» Exercise: Check every line below for the string "split". Copy the ones that have it.

Data extracted from a collection

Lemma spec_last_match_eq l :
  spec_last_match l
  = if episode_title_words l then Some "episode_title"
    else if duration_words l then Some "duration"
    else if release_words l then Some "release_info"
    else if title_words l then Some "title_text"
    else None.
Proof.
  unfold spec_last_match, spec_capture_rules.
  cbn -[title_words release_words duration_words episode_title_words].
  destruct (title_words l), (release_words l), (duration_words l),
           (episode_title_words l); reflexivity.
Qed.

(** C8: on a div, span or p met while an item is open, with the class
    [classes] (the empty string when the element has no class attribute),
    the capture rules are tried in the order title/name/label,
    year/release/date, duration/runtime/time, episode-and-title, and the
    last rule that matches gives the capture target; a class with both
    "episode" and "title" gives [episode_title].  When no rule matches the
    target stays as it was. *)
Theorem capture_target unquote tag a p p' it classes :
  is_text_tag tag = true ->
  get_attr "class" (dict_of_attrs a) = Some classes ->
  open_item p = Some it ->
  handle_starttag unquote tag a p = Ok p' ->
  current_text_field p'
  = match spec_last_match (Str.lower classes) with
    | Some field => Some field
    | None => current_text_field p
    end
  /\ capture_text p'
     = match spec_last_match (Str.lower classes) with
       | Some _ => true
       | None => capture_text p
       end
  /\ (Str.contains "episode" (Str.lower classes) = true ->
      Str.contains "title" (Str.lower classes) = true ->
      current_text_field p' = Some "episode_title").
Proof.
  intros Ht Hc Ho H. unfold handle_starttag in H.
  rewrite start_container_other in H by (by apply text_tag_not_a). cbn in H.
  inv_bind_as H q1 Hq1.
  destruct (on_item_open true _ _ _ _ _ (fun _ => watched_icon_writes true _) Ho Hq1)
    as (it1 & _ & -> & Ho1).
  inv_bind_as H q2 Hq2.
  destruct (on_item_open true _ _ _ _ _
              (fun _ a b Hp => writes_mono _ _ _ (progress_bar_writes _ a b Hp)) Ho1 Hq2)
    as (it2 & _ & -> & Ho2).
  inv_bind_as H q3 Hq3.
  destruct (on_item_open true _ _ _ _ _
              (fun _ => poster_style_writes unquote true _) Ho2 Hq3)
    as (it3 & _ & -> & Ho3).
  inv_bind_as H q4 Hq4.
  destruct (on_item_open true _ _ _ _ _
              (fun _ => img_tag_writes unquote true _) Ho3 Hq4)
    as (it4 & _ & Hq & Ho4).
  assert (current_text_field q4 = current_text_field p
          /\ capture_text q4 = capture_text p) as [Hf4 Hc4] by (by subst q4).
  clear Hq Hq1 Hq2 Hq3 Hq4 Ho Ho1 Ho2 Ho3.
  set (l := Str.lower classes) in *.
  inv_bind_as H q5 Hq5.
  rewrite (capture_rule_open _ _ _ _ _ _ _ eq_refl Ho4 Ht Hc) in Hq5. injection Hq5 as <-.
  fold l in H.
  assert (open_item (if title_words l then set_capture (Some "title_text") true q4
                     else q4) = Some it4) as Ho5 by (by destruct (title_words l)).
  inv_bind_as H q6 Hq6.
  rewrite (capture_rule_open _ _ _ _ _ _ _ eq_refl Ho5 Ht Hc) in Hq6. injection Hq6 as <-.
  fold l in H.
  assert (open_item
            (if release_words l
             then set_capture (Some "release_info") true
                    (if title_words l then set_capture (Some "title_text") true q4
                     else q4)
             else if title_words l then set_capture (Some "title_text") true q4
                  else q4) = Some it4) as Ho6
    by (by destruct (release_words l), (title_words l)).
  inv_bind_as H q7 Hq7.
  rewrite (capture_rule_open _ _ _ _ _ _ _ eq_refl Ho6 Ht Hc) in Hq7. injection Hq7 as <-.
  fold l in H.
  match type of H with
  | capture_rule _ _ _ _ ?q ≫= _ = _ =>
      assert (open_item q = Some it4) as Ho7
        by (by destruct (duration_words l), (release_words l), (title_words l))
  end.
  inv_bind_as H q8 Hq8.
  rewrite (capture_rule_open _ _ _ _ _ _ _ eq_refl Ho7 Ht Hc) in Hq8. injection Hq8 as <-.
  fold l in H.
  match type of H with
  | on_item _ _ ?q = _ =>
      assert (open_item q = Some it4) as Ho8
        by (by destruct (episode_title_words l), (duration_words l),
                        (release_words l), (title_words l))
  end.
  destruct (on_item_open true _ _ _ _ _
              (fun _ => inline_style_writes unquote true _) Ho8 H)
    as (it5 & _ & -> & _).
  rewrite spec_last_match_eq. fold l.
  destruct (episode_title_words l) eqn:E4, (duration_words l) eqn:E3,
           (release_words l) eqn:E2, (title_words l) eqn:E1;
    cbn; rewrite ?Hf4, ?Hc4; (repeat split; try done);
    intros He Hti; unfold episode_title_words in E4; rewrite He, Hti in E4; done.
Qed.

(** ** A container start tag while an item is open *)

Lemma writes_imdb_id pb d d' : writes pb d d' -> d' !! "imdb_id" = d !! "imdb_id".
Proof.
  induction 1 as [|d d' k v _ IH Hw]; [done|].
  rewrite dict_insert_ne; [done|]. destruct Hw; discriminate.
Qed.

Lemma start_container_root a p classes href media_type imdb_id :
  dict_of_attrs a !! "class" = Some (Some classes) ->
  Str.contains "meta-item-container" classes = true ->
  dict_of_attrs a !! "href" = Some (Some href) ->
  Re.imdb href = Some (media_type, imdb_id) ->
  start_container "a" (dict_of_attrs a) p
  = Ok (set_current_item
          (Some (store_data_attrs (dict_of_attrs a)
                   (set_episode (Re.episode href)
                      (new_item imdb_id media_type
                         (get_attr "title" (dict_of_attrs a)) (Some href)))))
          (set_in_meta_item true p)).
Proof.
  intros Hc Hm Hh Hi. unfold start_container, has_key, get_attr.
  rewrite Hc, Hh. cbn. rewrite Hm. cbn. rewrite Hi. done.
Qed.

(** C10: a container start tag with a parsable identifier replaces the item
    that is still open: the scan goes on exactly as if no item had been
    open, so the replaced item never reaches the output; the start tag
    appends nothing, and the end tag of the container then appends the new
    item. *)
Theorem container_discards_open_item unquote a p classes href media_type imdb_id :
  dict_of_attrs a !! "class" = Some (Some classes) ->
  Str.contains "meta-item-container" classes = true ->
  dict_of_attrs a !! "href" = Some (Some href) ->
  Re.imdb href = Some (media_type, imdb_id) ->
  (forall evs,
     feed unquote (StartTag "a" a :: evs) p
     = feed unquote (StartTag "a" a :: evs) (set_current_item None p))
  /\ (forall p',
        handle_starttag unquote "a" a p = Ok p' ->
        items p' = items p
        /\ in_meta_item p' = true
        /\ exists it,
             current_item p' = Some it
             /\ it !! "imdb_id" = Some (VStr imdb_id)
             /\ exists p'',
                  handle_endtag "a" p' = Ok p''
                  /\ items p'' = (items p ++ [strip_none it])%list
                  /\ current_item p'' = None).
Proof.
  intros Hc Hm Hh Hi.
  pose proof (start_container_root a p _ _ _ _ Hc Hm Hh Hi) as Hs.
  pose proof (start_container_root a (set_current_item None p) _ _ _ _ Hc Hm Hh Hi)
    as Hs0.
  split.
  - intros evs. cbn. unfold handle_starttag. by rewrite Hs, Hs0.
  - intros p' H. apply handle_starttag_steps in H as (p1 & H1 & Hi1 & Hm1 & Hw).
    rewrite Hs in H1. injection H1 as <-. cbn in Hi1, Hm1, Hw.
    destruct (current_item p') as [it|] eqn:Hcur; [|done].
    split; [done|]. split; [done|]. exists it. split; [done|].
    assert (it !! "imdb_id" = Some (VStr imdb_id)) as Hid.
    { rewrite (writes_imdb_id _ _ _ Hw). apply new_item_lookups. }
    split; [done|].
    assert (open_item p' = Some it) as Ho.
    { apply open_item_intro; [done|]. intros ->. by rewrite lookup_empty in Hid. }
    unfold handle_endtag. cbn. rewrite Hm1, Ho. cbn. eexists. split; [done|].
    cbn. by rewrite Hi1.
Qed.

» Written response:
    cbn; rewrite ?Hf4, ?Hc4; (repeat split; try done);
  split.
    split; [done|]. split; [done|]. exists it. split; [done|].
    split; [done|].
    unfold handle_endtag. cbn. rewrite Hm1, Ho. cbn. eexists. split; [done|].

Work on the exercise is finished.